Italy is among the countries with the highest life expectancy rates in the world and, in Italy, wine is present in moderate amounts. No one will ever advise you to drink a liter of wine at lunch and two liters at dinner, but a glass of wine at lunch and a glass of wine at dinner. My father is a doctor, and many more authoritative doctors and scientists say [moderate wine consumption] helps a number of physical processes and especially mental processes because it brings out conviviality and sincerity.
We need to teach young people about the positive elements of our agricultural system.
Do you have a concrete example of a teaching tool for wine?
In our exhibition at Vinitaly, we talk about wine from the perspectives of history, art and culture. And we have a multimedia room that describes the three dimensions of wine. One dimension is the dimension of images—incredible moving images of vines and wine under the microscope. The second dimension is the land that produces wine, because you need to also study the geological evolution and the aspects of the territories that give a good wine. And the third dimension is the flavors you find in wine connected with the tastes nature gives you.
How important is wine tourism to Italy?
Italy represents 0.2 percent of the planet, but it has more of the world’s cultural heritage than any other country [the most UNESCO World Heritage Sites, at 59], and people come here to see it.
People who used to come just to see the monuments today come to see our gastronomic monuments—to know the places that produce the food they heard about or that they tasted in one of 250,000 Italian restaurants in the world.

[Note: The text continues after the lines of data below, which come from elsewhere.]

#[global] Instance binary64 : Num float := {|
  nadd := PrimFloat.add;
  nsub := PrimFloat.sub;
  nmul := PrimFloat.mul;
  ndiv := PrimFloat.div;
  nsqrt := PrimFloat.sqrt;
  nltb := PrimFloat.ltb;
  truthy := to_boolean;
  fround := to_binary32;
  lit := of_Q
|}.

End F64.

(** *** Exact arithmetic: the real numbers *)

Module Exact.

Definition Rltb (x y : R) : bool := if Rlt_dec x y then true else false.
Definition Rtruthy (x : R) : bool := if Req_dec_T x 0%R then false else true.

#[global] Instance reals : Num R := {|
  nadd := Rplus;
  nsub := Rminus;
  nmul := Rmult;
  ndiv := Rdiv;
  nsqrt := R_sqrt.sqrt;
  nltb := Rltb;
  truthy := Rtruthy;
  fround := fun x => x;
  lit := Q2R
|}.

End Exact.

(* ===================================================================== *)
(** ** THREE.Vector3 *)
(* ===================================================================== *)

Record Vector3 (num : Type) := mkVector3 { vx : num; vy : num; vz : num }.
Arguments mkVector3 {num} _ _ _.
Arguments vx {num} _.
Arguments vy {num} _.
Arguments vz {num} _.

Section Vector3.
Context {num : Type} `{Num num}.

(** [new THREE.Vector3().subVectors(a, b)] *)
Definition subVectors (a b : Vector3 num) : Vector3 num :=
  mkVector3 (vx a [-] vx b) (vy a [-] vy b) (vz a [-] vz b).

(** [v.add(w)] *)
Definition add (v w : Vector3 num) : Vector3 num :=
  mkVector3 (vx v [+] vx w) (vy v [+] vy w) (vz v [+] vz w).

(** [v.multiplyScalar(s)] *)
Definition multiplyScalar (v : Vector3 num) (s : num) : Vector3 num :=
  mkVector3 (vx v [*] s) (vy v [*] s) (vz v [*] s).

(** [v.divideScalar(s)] is [v.multiplyScalar(1 / s)]. *)
Definition divideScalar (v : Vector3 num) (s : num) : Vector3 num :=
  multiplyScalar v (lit 1%Q [/] s).

(** [v.lengthSq()] *)
Definition lengthSq (v : Vector3 num) : num :=
  vx v [*] vx v [+] vy v [*] vy v [+] vz v [*] vz v.

(** [v.length()] *)
Definition length3 (v : Vector3 num) : num := nsqrt (lengthSq v).

(** [v.normalize()] is [v.divideScalar(v.length() || 1)]. *)
Definition normalize (v : Vector3 num) : Vector3 num :=
  divideScalar v (orElse (length3 v) (lit 1%Q)).

(** The coordinates as a [Float32Array] holds them. *)
Definition stored (v : Vector3 num) : Vector3 num :=
  mkVector3 (fround (vx v)) (fround (vy v)) (fround (vz v)).

End Vector3.

(* ===================================================================== *)
(** ** Float32Array *)
(* ===================================================================== *)

Section Float32Array.
Context {num : Type} `{Num num}.

(** [new Float32Array(n)]: [n] elements, all zero. *)
Definition Float32Array (n : nat) : list num := replicate n (lit 0%Q).

(** [a[i] = x]: the element takes the binary32 rounding of [x]; a store
    outside the array is ignored. *)
Definition f32_set (a : list num) (i : nat) (x : num) : list num :=
  <[i := fround x]> a.

(** [dst[k] = src[i]] between two arrays of the same length.  (A read
    outside [src] would yield [undefined]; with the index computations of
    the script it happens only where the store is outside [dst] too.) *)
Definition f32_copy (src : list num) (i : nat) (dst : list num) (k : nat)
  : list num :=
  match src !! i with
  | Some x => f32_set dst k x
  | None => dst
  end.

(** The point held in elements [3k], [3k+1], [3k+2]. *)
Definition pointAt (a : list num) (k : nat) : Vector3 num :=
  mkVector3 (nth (k * 3) a (lit 0%Q))
            (nth (k * 3 + 1) a (lit 0%Q))
            (nth (k * 3 + 2) a (lit 0%Q)).

End Float32Array.
Lemma all_slashes_app d x :
  is_empty d = false → ends_with_slash d = false → all_slashes (d +:+ x) = false.
Proof.
  induction d as [|c d IH]; [done|]. intros _ He. rewrite app_cons.
  cbn [all_slashes]. destruct d as [|c' d].
  - simpl in He. by rewrite He.
  - rewrite IH; [apply andb_false_r | done | done].
Qed.

Lemma rstrip_slash_app d :
  ends_with_slash d = false → rstrip_slash (d +:+ "/") = d.
Proof.
  induction d as [|c d IH]; [done|]. intros He. rewrite app_cons.
  cbn [rstrip_slash]. destruct d as [|c' d].
  - simpl in *. by rewrite He.
  - rewrite IH by done. simpl. by rewrite andb_false_r.
Qed.

Lemma join_name d n :
  absolute_dir d → has_slash n = false →
  join d n = (if ends_with_slash d then d else d +:+ "/") +:+ n.
Proof.
  intros [Hs Hd] Hn. unfold join. rewrite (has_slash_start n Hn).
  destruct d as [|c d]; [discriminate Hs|]. cbn [is_empty orb].
  destruct (ends_with_slash (String c d)); [done|].
  by rewrite app_assoc_s.
Qed.

Lemma split_join d n :
  absolute_dir d → has_slash n = false → posix_split (join d n) = (d, n).
Proof.
  intros Hd Hn. rewrite (join_name d n Hd Hn). destruct Hd as [Hs [->|He]].
  - change (ends_with_slash "/") with true. cbn iota. rewrite app_cons, app_nil.
    unfold posix_split. cbn [rsplit_slash]. rewrite (rsplit_no_slash n Hn). done.
  - rewrite He. unfold posix_split. rewrite app_assoc_s.
    change ("/" +:+ n) with (String slash n).
    rewrite (rsplit_app_slash d n Hn).
    assert (is_empty d = false) as Hne by (by destruct d).
    rewrite (all_slashes_app d "/" Hne He).
    replace (is_empty (d +:+ "/")) with false by (by destruct d).
    simpl. by rewrite rstrip_slash_app.
Qed.

Lemma dirname_join d n :
  absolute_dir d → has_slash n = false → posix_dirname (join d n) = d.
Proof. intros. unfold posix_dirname. by rewrite split_join. Qed.

Lemma child_name_join d n :
  absolute_dir d → has_slash n = false → is_empty n = false →
  child_name d (join d n) = Some n.
Proof.
  intros Hd Hn Hne. unfold child_name. rewrite (split_join d n Hd Hn).
  rewrite Hne. simpl. by rewrite !bool_decide_eq_true_2.
Qed.

Lemma child_name_Some d p n : child_name d p = Some n → p = join d n.
Proof.
  unfold child_name. destruct (posix_split p) as [h t].
  destruct (bool_decide (h = d)); simpl; [|done].
  destruct (is_empty t); simpl; [done|].
  case_bool_decide; [|done]. by intros [= <-].
Qed.

Lemma join_inj d a b :
  absolute_dir d → has_slash a = false → has_slash b = false →
  join d a = join d b → a = b.
Proof.
  intros Hd Ha Hb. rewrite (join_name d a Hd Ha), (join_name d b Hd Hb).
  apply String.app_inj.
Qed.
(** ** Running computations *)

Lemma exec_ret {A} (a : A) w : exec (ret a) w = (Return a, w).
Proof. reflexivity. Qed.

Lemma exec_raise {A} x w : exec (raise (A:=A) x) w = (Raise x, w).
Proof. reflexivity. Qed.
(** * Document-Pagination: height-based pagination, page chrome and PDF export

    A shallow embedding of [src/hooks/usePagination.ts],
    [src/components/PageBreakVisualizer.tsx] and the [exportToPDF] function
    of [src/components/DocumentEditor.tsx].

    Numbers.  Every JavaScript number that occurs in the modelled code is an
    integer (pixel counts, page numbers, a DOM [scrollHeight], a canvas
    height) far below 2^53, where IEEE doubles are exact; they are modelled
    as [Z].  The one real-valued operation, the quotient inside
    [Math.ceil(a / b)], is taken in [Q]. *)

From Stdlib Require Import ZArith QArith Qround List Bool Lia Sorted.
From Stdlib Require Import Strings.String Strings.Ascii Numbers.DecimalString.
From Stdlib Require DecimalPos DecimalZ.
Import ListNotations.

#[local] Open Scope Z_scope.

(** ** JavaScript primitives used by the sources *)

Module JS.

(** [a / b] on numbers holding integers: the exact quotient. *)
Definition div (a b : Z) : Q := (inject_Z a / inject_Z b)%Q.

Definition Math_ceil (x : Q) : Z := Qceiling x.

Definition Math_max (a b : Z) : Z := Z.max a b.

Definition Math_min (a b : Z) : Z := Z.min a b.

(** [String(n)] for an integer [n]: its decimal numeral, with a leading
    minus sign for a negative [n]. *)
Definition String_of (n : Z) : string := NilZero.string_of_int (Z.to_int n).

(** [s.replace(searchValue, replaceValue)] with a string pattern: the
    leftmost occurrence of [searchValue] (if any) is replaced, the rest of
    [s] is kept.  [replaceValue] is inserted verbatim, which is what
    JavaScript does for every replacement free of the character [$]; the
    only caller passes a decimal numeral. *)
Definition replace (s searchValue replaceValue : string) : string :=
  match index 0 searchValue s with
  | None => s
  | Some pos =>
      let tail := (pos + String.length searchValue)%nat in
      (substring 0 pos s ++ replaceValue
         ++ substring tail (String.length s - tail) s)%string
  end.

(** Truthiness of an optional string property: [undefined] and the empty
    string are falsy. *)
Definition truthy (s : option string) : bool :=
  match s with
  | Some t => negb (t =? "")%string
  | None => false
  end.

End JS.

(** ** Page geometry: the constants of [usePagination.ts] *)

Module Geometry.

Definition LETTER_WIDTH_INCHES : Q := 17 # 2.   (* 8.5 *)
Definition LETTER_HEIGHT_INCHES : Q := 11 # 1.
Definition MARGIN_INCHES : Q := 1 # 1.
Definition DPI : Q := 96 # 1.

(** The three products are integers; [Qfloor] only changes the type. *)
Definition LETTER_WIDTH_PX : Z := Qfloor (LETTER_WIDTH_INCHES * DPI).
Definition LETTER_HEIGHT_PX : Z := Qfloor (LETTER_HEIGHT_INCHES * DPI).
Definition MARGIN_PX : Z := Qfloor (MARGIN_INCHES * DPI).

Definition CONTENT_WIDTH_PX : Z := LETTER_WIDTH_PX - 2 * MARGIN_PX.
Definition CONTENT_HEIGHT_PX : Z := LETTER_HEIGHT_PX - 2 * MARGIN_PX.

End Geometry.

(** ** The DOM element behind [contentRef] *)

Record Element := mkElement {
  scrollHeight : Z;
  style_background : string
}.

(** ** [usePagination]: the pagination engine *)

Module Pagination.

Record PageBreak := mkPageBreak {
  pageNumber : Z;
  heightFromTop : Z
}.

(** The two pieces of React state of the hook. *)
Record PaginationState := mkState {
  pageBreaks : list PageBreak;
  totalPages : Z
}.

(** [useState<PageBreak[]>([])] and [useState(1)]. *)
Definition initialState : PaginationState :=
  {| pageBreaks := []; totalPages := 1 |}.

(** The mutable locals of [calculatePageBreaks]. *)
Record Locals := mkLocals {
  breaks : list PageBreak;
  pageNum : Z;
  nextPageTop : Z
}.

Section WithPageHeight.

(** [CONTENT_HEIGHT_PX], kept abstract in this section. *)
Variable P : Z.

(** One execution of the body of the [while] loop. *)
Definition loop_body (l : Locals) : Locals :=
  let breaks' :=
    breaks l ++ [{| pageNumber := pageNum l; heightFromTop := nextPageTop l |}] in
  let pageNum' := pageNum l + 1 in
  {| breaks := breaks'; pageNum := pageNum'; nextPageTop := pageNum' * P |}.

(** [while (nextPageTop < contentHeight) { ... }]; [None] when [fuel]
    iterations did not reach the exit. *)
Fixpoint while_loop (fuel : nat) (contentHeight : Z) (l : Locals)
  : option Locals :=
  if nextPageTop l <? contentHeight then
    match fuel with
    | O => None
    | S fuel' => while_loop fuel' contentHeight (loop_body l)
    end
  else Some l.

(** [calculatePageBreaks], as a transformer of the hook's state.
    [current] is [contentRef.current]. *)
Definition calculatePageBreaks_at (fuel : nat) (current : option Element)
    (st : PaginationState) : option PaginationState :=
  match current with
  | None => Some st                      (* if (!contentRef.current) return; *)
  | Some el =>
      let contentHeight := scrollHeight el in
      match while_loop fuel contentHeight
              {| breaks := []; pageNum := 1; nextPageTop := P |} with
      | None => None
      | Some l =>
          let calculatedPages :=
            JS.Math_max 1 (JS.Math_ceil (JS.div contentHeight P)) in
          Some {| pageBreaks := breaks l; totalPages := calculatedPages |}
      end
  end.

End WithPageHeight.

Definition calculatePageBreaks : nat -> option Element -> PaginationState
                                 -> option PaginationState :=
  calculatePageBreaks_at Geometry.CONTENT_HEIGHT_PX.

(** The break the loop emits for page [k]. *)
Definition break_at (P : Z) (k : nat) : PageBreak :=
  {| pageNumber := Z.of_nat k; heightFromTop := Z.of_nat k * P |}.

(** How many integers [k >= 1] satisfy [k * P < H] (for [P > 0]). *)
Definition breaks_count (P H : Z) : nat := Z.to_nat ((H - 1) / P).

(** The state of an empty document: one page, no break. *)
Definition zeroState : PaginationState :=
  {| pageBreaks := []; totalPages := 1 |}.

(** Ordering of breaks by their offset from the top of the flow. *)
Definition above (a b : PageBreak) : Prop :=
  heightFromTop a < heightFromTop b.

End Pagination.

(** ** [PageBreakVisualizer]: the page chrome *)

Module Chrome.

Import Pagination.

(** The props read by the component ([contentRef] and [children] play no
    part in the layout arithmetic). *)
Record Props := mkProps {
  p_pageBreaks : list PageBreak;
  marginPx : Z;
  contentHeightPx : Z;
  contentWidthPx : Z;
  p_totalPages : Z;
  headerText : option string;
  footerText : option string;
  showPageNumbers : option bool        (* defaults to [true] *)
}.

Definition PAGE_GAP_PX : Z := 28.

(** One page 'paper' background with its header and footer overlays. *)
Record PageBackground := mkPageBackground {
  bg_key : nat;
  bg_width : Z;
  bg_height : Z;
  bg_top : Z;
  bg_header : option string;           (* [None]: no header element *)
  bg_footer : string
}.

Record GapStrip := mkGapStrip {
  gap_width : Z;
  gap_height : Z;
  gap_top : Z
}.

(** One overlaid dashed line with its "Page n" label. *)
Record BreakLine := mkBreakLine {
  line_key : Z;
  line_top : Z;
  line_label : string
}.

Record Rendered := mkRendered {
  minHeight : Z;
  pageBackgrounds : list PageBackground;
  gapStrips : list GapStrip;
  breakLines : list BreakLine
}.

What is being done concretely to help those corners of the country blighted by illegal dumping or abandonment?
There are two phenomena. First, in the polluted areas, we have to intervene. Second are the degraded areas that have been abandoned over the years by farmers.
When the European Union was created in 1957, agricultural policy was the only shared economic policy. It was shared at the European level because it guaranteed two things: One was food security and the other was security for the environment because you didn’t have farmers leave their land. And there was a system of subsidies used to guarantee income to farmers in weak areas.
Over time, they lost their effect. And in Italy, we are reshaping incentives to bring back abandoned territories. There are examples like the city of Caivano [pop. 35,000, a one-time industrial agricultural hub north of Naples], which became the symbol of degradation, where there were remnants of pollution and drug dealers. There is now a beautiful agricultural institute where you find well-maintained, cultivated fields and a series of hydroponic greenhouses. Thanks to agriculture—a healthy model linked to tradition.